▸ **Instructions to follow**
Check every line of the entries below for the word "assert", and copy the ones that have it.
Records: Begin
(* ===== verification/PathMatch.v ===== *)
(** * path.Match, as [ResolveProfile] uses it

    The matcher of Go's [path] package on bytes: a pattern is cut into chunks
    at its stars, a chunk is matched at the leftmost place the star before it
    reaches, and a star never crosses a slash.  [ResolveProfile] treats a
    malformed pattern like one that does not match, so the answer is a
    boolean. *)
From S2P Require Import Prelude GoModel Base64.

Inductive term := Any | Class (negated : bool) (ranges : list (Z * Z)) | Lit (b : Z).

(** [utf8.DecodeRune]: the code point and its width; an invalid byte is
    U+FFFD of width one. *)
Definition cont (b : Z) : bool := (128 <=? b) && (b <=? 191).
Definition decode_rune (s : list Z) : Z * nat :=
  match s with
  | [] => (65533, O)
  | b0 :: s =>
      if b0 <? 128 then (b0, 1%nat) else
      match s with
      | b1 :: s =>
          if (194 <=? b0) && (b0 <=? 223) && cont b1 then ((b0 - 192) * 64 + (b1 - 128), 2%nat) else
          match s with
          | b2 :: s =>
              if (224 <=? b0) && (b0 <=? 239) && cont b1 && cont b2
                 && negb ((b0 =? 224) && (b1 <? 160)) && negb ((b0 =? 237) && (159 <? b1))
              then ((b0 - 224) * 4096 + (b1 - 128) * 64 + (b2 - 128), 3%nat) else
              match s with
              | b3 :: _ =>
                  if (240 <=? b0) && (b0 <=? 244) && cont b1 && cont b2 && cont b3
                     && negb ((b0 =? 240) && (b1 <? 144)) && negb ((b0 =? 244) && (143 <? b1))
                  then ((b0 - 240) * 262144 + (b1 - 128) * 4096 + (b2 - 128) * 64 + (b3 - 128), 4%nat)
                  else (65533, 1%nat)
              | [] => (65533, 1%nat)
              end
          | [] => (65533, 1%nat)
          end
      | [] => (65533, 1%nat)
      end
  end.

(** [getEsc]: one possibly escaped rune of a class, with something after it. *)
Definition getEsc (s : list Z) : option (Z * list Z) :=
  let s := match s with 92 :: s => Some s | 45 :: _ | 93 :: _ | [] => None | s => Some s end in
  s ← s;
  let '(r, n) := decode_rune s in
  match s, drop n s with
  | [], _ => None
  | _, [] => None
  | _, rest => if (r =? 65533) && (n =? 1)%nat then None else Some (r, rest)
  end.

(** The ranges of a class up to its closing bracket. *)
Fixpoint class_ranges (fuel : nat) (s : list Z) (acc : list (Z * Z)) : option (list (Z * Z) * list Z) :=
  match fuel with
  | O => None
  | S fuel =>
      match s, acc with
      | 93 :: s, _ :: _ => Some (rev acc, s)
      | _, _ =>
          '(lo, s1) ← getEsc s;
          match s1 with
          | 45 :: s2 => '(hi, s3) ← getEsc s2; class_ranges fuel s3 ((lo, hi) :: acc)
          | _ => class_ranges fuel s1 ((lo, lo) :: acc)
          end
      end
  end.

(** A pattern as its chunks; the flag says whether a star precedes it. *)
Fixpoint parse (fuel : nat) (s : list Z) (star : bool) (chunk : list term) (acc : list (bool * list term))
    : option (list (bool * list term)) :=
  match fuel with
  | O => None
  | S fuel =>
      match s with
      | [] => Some (rev (if star || negb (bool_decide (chunk = [] :> list term)) then (star, rev chunk) :: acc else acc))
      | 42 :: s =>
          parse fuel s true [] (match chunk with [] => acc | _ => (star, rev chunk) :: acc end)
      | 63 :: s => parse fuel s star (Any :: chunk) acc
      | 91 :: s =>
          let '(neg, s) := match s with 94 :: s => (true, s) | _ => (false, s) end in
          '(rs, s) ← class_ranges (S (length s)) s [];
          parse fuel s star (Class neg rs :: chunk) acc
      | 92 :: b :: s => parse fuel s star (Lit b :: chunk) acc
      | 92 :: [] => None
      | b :: s => parse fuel s star (Lit b :: chunk) acc
      end
  end.

(** [matchChunk] on a well-formed chunk: what is left of the name. *)
Fixpoint matchChunk (chunk : list term) (s : list Z) : option (list Z) :=
  match chunk with
  | [] => Some s
  | t :: chunk =>
      match s with
      | [] => None
      | c :: s' =>
          let '(r, n) := decode_rune s in
          match t with
          | Lit b => if b =? c then matchChunk chunk s' else None
          | Any => if c =? 47 then None else matchChunk chunk (drop n s)
          | Class neg rs =>
              let hit := existsb (fun lh => (lh.1 <=? r) && (r <=? lh.2)) rs in
              if Bool.eqb hit neg then None else matchChunk chunk (drop n s)
          end
      end
  end.

(** The places a star may skip to, up to the first slash: [name[i+1:]]. *)
Fixpoint skips (s : list Z) : list (list Z) :=
  match s with
  | [] => []
  | c :: s => if c =? 47 then [] else s :: skips s
  end.

Definition accept (last : bool) (chunk : list term) (s : list Z) : option (list Z) :=
  t ← matchChunk chunk s;
  if last && negb (bool_decide (t = [])) then None else Some t.

Fixpoint first_accept (last : bool) (chunk : list term) (ss : list (list Z)) : option (list Z) :=
  match ss with
  | [] => None
  | s :: ss => match accept last chunk s with Some t => Some t | None => first_accept last chunk ss end
  end.

Fixpoint match_chunks (chunks : list (bool * list term)) (name : list Z) : bool :=
  match chunks with
  | [] => bool_decide (name = [])
  | (star, chunk) :: rest =>
      if star && bool_decide (chunk = []) then negb (existsb (Z.eqb 47) name) else
      let last := bool_decide (rest = []) in
      match first_accept last chunk (name :: if star then skips name else []) with
      | Some t => match_chunks rest t
      | None => false
      end
  end.

Definition bytes_of (s : string) : list Z := byte_of <$> String.list_ascii_of_string s.

(** [ok, err := path.Match(pattern, name); err == nil && ok]. *)
Definition path_Match (pattern name : string) : bool :=
  match parse (S (length (bytes_of pattern))) (bytes_of pattern) false [] [] with
  | Some chunks => match_chunks chunks (bytes_of name)
  | None => false
  end.

Example path_Match_examples :
  path_Match "golang:*" "golang:1.22" = true /\ path_Match "golang:*" "a/golang:1" = false
  /\ path_Match "*" "a/b" = false /\ path_Match "*/*" "a/b" = true /\ path_Match "go[a-l]?ng" "golang" = true
  /\ path_Match "[^b]a" "ba" = false /\ path_Match "a[" "a" = false /\ path_Match "\*" "*" = true
  /\ path_Match "*go*:1.?" "x-golang:1.2" = true /\ path_Match "" "" = true /\ path_Match "a*b" "aXbYb" = true
  /\ path_Match "a*b*" "a/b" = false.
Proof. vm_compute. split_and!; reflexivity. Qed.

(** A pattern with no special byte matches its own spelling and nothing else. *)
Definition plain (b : Z) : bool := negb (existsb (Z.eqb b) [42; 63; 91; 92]).

Lemma parse_plain s : forall fuel chunk,
  (length s < fuel)%nat -> Forall (fun b => plain b = true) s ->
  parse fuel s false chunk [] =
    Some (match chunk, s with [], [] => [] | _, _ => [(false, rev chunk ++ (Lit <$> s))] end).
Proof.
  induction s as [|b s IH]; intros fuel chunk Hf Hp; (destruct fuel as [|fuel]; [simpl in Hf; lia|]).
  { destruct chunk; simpl; [done|]. by rewrite app_nil_r. }
  pose proof (Forall_inv Hp) as Hb. apply Forall_inv_tail in Hp. simpl in Hf.
  assert (b <> 42 /\ b <> 63 /\ b <> 91 /\ b <> 92) as (N1 & N2 & N3 & N4).
  { unfold plain in Hb. simpl in Hb. destruct (Z.eqb_spec b 42), (Z.eqb_spec b 63), (Z.eqb_spec b 91), (Z.eqb_spec b 92); done. }
  assert (parse (S fuel) (b :: s) false chunk [] = parse fuel s false (Lit b :: chunk) []) as ->.
  { simpl. repeat case_match; done. }
  rewrite IH by (done || lia). f_equal. simpl. rewrite <-app_assoc. by destruct chunk.
Qed.

Lemma matchChunk_lits s t : matchChunk (Lit <$> s) t = if bool_decide (s `prefix_of` t) then Some (drop (length s) t) else None.
Proof.
  revert t. induction s as [|b s IH]; intros t; cbn [fmap list_fmap matchChunk length].
  { rewrite bool_decide_true by apply prefix_nil. done. }
  destruct t as [|c t]; [by rewrite bool_decide_false by apply prefix_nil_not|].
  destruct (decode_rune (c :: t)) as [r n]. destruct (Z.eqb_spec b c) as [->|Hne].
  - rewrite IH. simpl. assert (bool_decide (s `prefix_of` t) = bool_decide (c :: s `prefix_of` c :: t)) as ->; [|done].
    apply bool_decide_ext. split; [apply prefix_cons|apply prefix_cons_inv_2].
  - rewrite bool_decide_false; [done|]. by intros ?%prefix_cons_inv_1.
Qed.

Lemma bytes_of_inj a b : bytes_of a = bytes_of b -> a = b.
Proof.
  unfold bytes_of. intros H. rewrite <-(String.string_of_list_ascii_of_string a), <-(String.string_of_list_ascii_of_string b).
  f_equal. revert H. generalize (String.list_ascii_of_string a), (String.list_ascii_of_string b).
  intros l. induction l as [|x l IH]; intros [|y k]; simpl; try done. intros [= E1 E2].
  f_equal; [|by apply IH]. by rewrite <-(char_of_byte x), <-(char_of_byte y), E1.
Qed.

Lemma path_Match_plain pattern name :
  Forall (fun b => plain b = true) (bytes_of pattern) -> path_Match pattern name = bool_decide (pattern = name).
Proof.
  intros Hp. unfold path_Match. rewrite parse_plain by (done || lia).
  destruct (bytes_of pattern) as [|b s] eqn:E.
  - cbn [match_chunks]. apply bool_decide_ext. rewrite <-E. split; [intros H|by intros ->].
    apply bytes_of_inj. by rewrite H.
  - change (rev [] ++ (Lit <$> b :: s)) with (Lit <$> (b :: s)). rewrite <-E.
    cbn [match_chunks andb first_accept]. unfold accept. rewrite matchChunk_lits.
    destruct (bool_decide (bytes_of pattern `prefix_of` bytes_of name)) eqn:Hpre; bool_to_prop; cbn [mbind option_bind].
    + destruct Hpre as [t Ht]. rewrite Ht, drop_app_length.
      change (bool_decide (@eq (list (bool * list term)) [] [])) with true. cbn [andb].
      case_bool_decide as Ht0; cbn [negb].
      * subst t. rewrite app_nil_r in Ht. rewrite !bool_decide_true by (done || by apply bytes_of_inj). done.
      * rewrite bool_decide_false; [done|]. intros ->. apply Ht0. apply (app_inv_head (bytes_of name)). by rewrite <-Ht, app_nil_r.
    + rewrite bool_decide_false; [done|]. intros ->. by apply Hpre.
Qed.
Records: End
▸ **Output of the exercise**
  assert (b <> 42 /\ b <> 63 /\ b <> 91 /\ b <> 92) as (N1 & N2 & N3 & N4).
  assert (parse (S fuel) (b :: s) false chunk [] = parse fuel s false (Lit b :: chunk) []) as ->.
  - rewrite IH. simpl. assert (bool_decide (s `prefix_of` t) = bool_decide (c :: s `prefix_of` c :: t)) as ->; [|done].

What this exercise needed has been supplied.